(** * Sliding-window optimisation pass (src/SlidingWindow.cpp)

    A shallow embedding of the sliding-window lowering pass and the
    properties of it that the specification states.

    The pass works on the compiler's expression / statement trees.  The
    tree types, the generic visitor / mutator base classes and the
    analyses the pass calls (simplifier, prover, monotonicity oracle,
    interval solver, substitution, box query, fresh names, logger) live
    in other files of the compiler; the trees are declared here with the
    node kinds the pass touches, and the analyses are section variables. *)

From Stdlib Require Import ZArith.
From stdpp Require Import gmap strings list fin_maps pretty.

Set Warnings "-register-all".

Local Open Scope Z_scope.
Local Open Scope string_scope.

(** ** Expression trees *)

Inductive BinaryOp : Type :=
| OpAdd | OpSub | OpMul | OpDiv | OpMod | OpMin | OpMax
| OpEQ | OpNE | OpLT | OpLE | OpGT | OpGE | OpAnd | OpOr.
++++++++++
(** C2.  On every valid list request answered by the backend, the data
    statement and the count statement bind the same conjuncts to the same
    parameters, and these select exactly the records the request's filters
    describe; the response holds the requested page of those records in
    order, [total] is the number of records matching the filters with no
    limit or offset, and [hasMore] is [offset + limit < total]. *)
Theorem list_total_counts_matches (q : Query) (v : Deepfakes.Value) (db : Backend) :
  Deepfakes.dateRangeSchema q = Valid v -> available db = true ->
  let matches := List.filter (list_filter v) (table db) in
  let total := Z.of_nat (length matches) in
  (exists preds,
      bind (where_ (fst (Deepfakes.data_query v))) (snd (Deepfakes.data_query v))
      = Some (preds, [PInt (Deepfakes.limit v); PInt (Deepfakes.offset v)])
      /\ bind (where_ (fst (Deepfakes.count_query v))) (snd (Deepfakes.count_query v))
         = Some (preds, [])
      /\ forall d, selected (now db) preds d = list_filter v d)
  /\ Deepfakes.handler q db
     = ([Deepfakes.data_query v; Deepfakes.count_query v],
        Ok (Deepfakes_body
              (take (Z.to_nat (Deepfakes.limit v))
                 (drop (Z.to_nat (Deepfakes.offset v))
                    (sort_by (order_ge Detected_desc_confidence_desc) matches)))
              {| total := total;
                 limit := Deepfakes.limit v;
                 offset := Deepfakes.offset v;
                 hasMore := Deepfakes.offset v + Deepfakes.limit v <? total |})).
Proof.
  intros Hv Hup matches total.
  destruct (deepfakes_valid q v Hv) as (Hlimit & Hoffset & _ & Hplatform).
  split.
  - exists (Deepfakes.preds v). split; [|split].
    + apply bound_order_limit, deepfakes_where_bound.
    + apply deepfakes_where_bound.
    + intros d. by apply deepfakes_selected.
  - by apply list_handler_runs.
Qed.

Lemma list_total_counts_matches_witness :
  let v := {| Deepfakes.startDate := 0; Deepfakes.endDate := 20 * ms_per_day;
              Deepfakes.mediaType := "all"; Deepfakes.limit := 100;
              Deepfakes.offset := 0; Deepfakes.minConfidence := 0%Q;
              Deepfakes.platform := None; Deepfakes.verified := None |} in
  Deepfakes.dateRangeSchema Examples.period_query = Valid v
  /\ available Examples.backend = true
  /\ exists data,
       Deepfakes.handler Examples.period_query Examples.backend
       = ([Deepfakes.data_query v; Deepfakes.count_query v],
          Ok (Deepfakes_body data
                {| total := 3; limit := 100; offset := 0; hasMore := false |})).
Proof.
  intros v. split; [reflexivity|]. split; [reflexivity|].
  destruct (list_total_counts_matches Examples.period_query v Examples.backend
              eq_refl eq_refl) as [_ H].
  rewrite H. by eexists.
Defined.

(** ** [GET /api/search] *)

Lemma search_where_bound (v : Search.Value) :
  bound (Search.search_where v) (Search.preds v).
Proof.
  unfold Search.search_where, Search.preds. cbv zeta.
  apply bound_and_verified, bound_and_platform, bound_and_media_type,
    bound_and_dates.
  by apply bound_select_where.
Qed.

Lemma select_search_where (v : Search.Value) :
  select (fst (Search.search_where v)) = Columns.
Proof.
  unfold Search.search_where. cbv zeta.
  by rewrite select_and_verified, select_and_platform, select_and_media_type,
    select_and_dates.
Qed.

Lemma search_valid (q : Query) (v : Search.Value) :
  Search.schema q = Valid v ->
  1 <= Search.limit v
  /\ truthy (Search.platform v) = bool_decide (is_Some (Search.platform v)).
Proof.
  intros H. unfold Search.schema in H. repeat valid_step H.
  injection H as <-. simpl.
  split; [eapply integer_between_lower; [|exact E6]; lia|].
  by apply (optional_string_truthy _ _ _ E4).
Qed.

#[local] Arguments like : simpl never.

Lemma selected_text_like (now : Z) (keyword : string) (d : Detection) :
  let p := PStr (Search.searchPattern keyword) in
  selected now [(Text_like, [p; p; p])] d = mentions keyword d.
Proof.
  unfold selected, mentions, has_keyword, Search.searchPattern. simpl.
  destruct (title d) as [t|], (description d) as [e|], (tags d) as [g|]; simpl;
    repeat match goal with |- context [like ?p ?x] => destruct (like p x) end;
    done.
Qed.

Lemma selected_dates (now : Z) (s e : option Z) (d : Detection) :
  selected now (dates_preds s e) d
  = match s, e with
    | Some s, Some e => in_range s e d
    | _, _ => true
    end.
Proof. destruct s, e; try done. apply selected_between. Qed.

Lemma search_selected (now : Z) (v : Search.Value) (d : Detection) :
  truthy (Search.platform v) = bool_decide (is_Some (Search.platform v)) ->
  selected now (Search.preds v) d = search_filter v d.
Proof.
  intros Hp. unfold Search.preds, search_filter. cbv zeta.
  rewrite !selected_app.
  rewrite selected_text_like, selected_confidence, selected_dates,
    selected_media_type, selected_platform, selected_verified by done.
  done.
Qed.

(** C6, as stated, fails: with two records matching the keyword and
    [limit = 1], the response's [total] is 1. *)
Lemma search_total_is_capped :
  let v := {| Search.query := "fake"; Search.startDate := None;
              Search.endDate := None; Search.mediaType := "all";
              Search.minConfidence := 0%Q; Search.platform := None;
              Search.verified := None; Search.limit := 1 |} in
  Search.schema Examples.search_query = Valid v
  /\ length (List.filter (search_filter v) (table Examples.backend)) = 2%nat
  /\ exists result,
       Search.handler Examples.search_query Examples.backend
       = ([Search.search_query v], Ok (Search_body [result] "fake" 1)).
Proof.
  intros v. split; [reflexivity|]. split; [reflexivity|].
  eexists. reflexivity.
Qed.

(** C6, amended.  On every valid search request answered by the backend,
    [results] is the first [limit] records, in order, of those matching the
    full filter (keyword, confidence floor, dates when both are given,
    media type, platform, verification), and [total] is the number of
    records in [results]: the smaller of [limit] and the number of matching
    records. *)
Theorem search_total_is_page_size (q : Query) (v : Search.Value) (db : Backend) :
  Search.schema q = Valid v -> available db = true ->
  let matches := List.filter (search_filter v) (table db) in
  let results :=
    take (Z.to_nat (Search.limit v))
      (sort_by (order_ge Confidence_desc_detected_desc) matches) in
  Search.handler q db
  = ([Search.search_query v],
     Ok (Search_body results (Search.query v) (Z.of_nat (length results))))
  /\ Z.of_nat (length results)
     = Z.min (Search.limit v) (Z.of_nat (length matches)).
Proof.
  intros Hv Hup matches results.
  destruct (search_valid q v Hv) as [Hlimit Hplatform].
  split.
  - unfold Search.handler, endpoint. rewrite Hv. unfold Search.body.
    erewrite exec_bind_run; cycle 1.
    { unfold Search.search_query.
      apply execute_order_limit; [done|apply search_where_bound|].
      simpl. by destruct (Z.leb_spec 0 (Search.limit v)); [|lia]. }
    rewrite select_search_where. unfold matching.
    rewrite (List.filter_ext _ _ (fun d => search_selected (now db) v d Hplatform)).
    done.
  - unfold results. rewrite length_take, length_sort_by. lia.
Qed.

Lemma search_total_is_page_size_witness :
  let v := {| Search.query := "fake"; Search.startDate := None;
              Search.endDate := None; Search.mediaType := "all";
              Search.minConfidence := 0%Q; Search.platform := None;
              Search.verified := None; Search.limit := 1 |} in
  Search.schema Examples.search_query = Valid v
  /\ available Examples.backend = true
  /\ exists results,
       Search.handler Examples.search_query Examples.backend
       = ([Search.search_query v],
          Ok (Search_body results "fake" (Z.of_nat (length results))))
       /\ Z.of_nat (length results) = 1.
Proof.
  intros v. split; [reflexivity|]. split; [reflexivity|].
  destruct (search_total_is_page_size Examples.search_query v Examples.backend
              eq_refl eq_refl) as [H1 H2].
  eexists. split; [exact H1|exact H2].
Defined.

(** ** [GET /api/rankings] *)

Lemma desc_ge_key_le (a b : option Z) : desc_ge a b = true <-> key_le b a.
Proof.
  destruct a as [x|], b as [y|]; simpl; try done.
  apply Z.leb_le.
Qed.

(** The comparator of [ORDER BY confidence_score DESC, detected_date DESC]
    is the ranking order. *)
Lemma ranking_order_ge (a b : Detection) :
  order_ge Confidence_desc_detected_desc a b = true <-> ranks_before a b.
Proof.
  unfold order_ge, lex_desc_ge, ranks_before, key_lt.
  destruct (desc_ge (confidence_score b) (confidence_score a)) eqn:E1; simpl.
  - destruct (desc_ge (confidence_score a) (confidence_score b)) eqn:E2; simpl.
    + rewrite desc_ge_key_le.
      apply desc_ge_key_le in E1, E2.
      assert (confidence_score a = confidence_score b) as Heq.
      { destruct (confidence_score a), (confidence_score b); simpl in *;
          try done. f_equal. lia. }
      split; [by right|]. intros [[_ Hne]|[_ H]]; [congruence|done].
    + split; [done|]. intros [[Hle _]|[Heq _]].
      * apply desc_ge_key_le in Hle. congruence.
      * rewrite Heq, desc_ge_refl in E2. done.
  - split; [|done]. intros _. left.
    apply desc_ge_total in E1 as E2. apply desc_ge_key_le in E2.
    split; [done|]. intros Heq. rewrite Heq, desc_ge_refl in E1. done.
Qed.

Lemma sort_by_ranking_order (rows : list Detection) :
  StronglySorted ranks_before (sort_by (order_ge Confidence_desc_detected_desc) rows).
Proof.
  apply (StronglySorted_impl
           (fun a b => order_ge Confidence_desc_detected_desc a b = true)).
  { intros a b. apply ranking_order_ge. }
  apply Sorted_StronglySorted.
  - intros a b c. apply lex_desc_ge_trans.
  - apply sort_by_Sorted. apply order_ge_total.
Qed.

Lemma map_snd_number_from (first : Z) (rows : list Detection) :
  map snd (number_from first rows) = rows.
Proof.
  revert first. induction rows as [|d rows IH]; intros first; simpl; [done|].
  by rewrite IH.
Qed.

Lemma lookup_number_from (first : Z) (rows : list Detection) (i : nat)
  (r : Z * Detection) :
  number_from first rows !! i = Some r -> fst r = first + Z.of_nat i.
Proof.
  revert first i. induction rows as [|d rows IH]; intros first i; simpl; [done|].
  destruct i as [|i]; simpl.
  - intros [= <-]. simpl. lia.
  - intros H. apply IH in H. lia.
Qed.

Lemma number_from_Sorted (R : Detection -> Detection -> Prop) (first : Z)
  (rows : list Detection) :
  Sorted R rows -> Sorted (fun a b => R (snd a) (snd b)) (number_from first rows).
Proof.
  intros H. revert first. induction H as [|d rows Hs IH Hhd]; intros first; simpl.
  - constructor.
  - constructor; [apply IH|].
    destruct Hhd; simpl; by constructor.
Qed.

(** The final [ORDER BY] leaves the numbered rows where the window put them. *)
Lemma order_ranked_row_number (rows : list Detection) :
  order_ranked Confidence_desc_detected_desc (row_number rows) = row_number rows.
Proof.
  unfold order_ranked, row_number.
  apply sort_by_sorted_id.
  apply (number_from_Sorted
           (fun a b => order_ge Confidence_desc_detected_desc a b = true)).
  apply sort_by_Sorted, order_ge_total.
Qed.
++++++++++
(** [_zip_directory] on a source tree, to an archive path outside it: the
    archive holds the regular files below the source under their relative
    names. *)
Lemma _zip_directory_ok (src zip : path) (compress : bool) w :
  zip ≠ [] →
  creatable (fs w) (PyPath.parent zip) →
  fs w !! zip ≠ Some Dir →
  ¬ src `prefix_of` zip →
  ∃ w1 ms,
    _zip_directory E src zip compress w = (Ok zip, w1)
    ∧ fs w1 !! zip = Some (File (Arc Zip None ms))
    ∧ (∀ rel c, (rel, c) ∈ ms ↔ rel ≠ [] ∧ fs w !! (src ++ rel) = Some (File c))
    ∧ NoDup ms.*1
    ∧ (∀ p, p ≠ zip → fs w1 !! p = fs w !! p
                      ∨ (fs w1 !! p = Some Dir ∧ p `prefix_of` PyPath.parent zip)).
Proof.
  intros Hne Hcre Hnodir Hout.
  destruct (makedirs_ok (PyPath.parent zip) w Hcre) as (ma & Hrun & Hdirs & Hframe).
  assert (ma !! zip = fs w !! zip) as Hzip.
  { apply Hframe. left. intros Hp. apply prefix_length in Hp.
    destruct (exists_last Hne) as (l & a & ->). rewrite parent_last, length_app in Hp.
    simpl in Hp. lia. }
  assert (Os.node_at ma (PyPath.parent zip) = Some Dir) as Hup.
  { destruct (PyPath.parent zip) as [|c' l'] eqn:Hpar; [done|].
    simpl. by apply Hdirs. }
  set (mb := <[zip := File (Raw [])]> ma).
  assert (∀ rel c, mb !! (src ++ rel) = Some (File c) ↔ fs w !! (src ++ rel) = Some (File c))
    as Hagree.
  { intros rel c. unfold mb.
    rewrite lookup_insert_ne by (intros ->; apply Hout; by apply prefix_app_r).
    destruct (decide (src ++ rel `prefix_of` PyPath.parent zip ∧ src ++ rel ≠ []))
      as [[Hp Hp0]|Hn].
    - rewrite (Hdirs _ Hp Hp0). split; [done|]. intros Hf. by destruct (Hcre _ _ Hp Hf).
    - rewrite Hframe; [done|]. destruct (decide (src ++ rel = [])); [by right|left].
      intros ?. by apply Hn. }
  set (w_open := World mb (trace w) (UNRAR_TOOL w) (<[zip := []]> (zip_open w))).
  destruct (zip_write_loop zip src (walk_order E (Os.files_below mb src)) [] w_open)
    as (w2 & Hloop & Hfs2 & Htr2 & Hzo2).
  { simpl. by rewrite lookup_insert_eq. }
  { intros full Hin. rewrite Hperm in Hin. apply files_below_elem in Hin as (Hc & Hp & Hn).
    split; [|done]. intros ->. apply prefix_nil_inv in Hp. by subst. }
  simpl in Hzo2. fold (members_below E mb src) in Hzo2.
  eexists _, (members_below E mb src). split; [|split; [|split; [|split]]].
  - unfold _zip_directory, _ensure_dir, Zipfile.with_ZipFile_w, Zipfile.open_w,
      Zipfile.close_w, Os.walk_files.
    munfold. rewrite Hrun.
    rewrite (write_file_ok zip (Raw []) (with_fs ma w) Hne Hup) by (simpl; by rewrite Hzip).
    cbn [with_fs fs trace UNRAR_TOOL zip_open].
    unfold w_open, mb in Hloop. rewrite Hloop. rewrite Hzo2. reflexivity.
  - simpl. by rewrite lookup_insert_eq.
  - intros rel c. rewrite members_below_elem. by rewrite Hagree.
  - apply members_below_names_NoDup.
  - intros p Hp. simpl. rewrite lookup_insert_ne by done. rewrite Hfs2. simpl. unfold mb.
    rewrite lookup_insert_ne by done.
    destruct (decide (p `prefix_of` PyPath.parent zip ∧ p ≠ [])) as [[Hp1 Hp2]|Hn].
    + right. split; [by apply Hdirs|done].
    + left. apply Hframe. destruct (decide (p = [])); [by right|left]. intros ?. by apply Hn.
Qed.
++++++++++
→ **The problem**
How many lines in the records above contain the word "Zipfile"? Answer with the number alone.

→ **Exercise solution**
2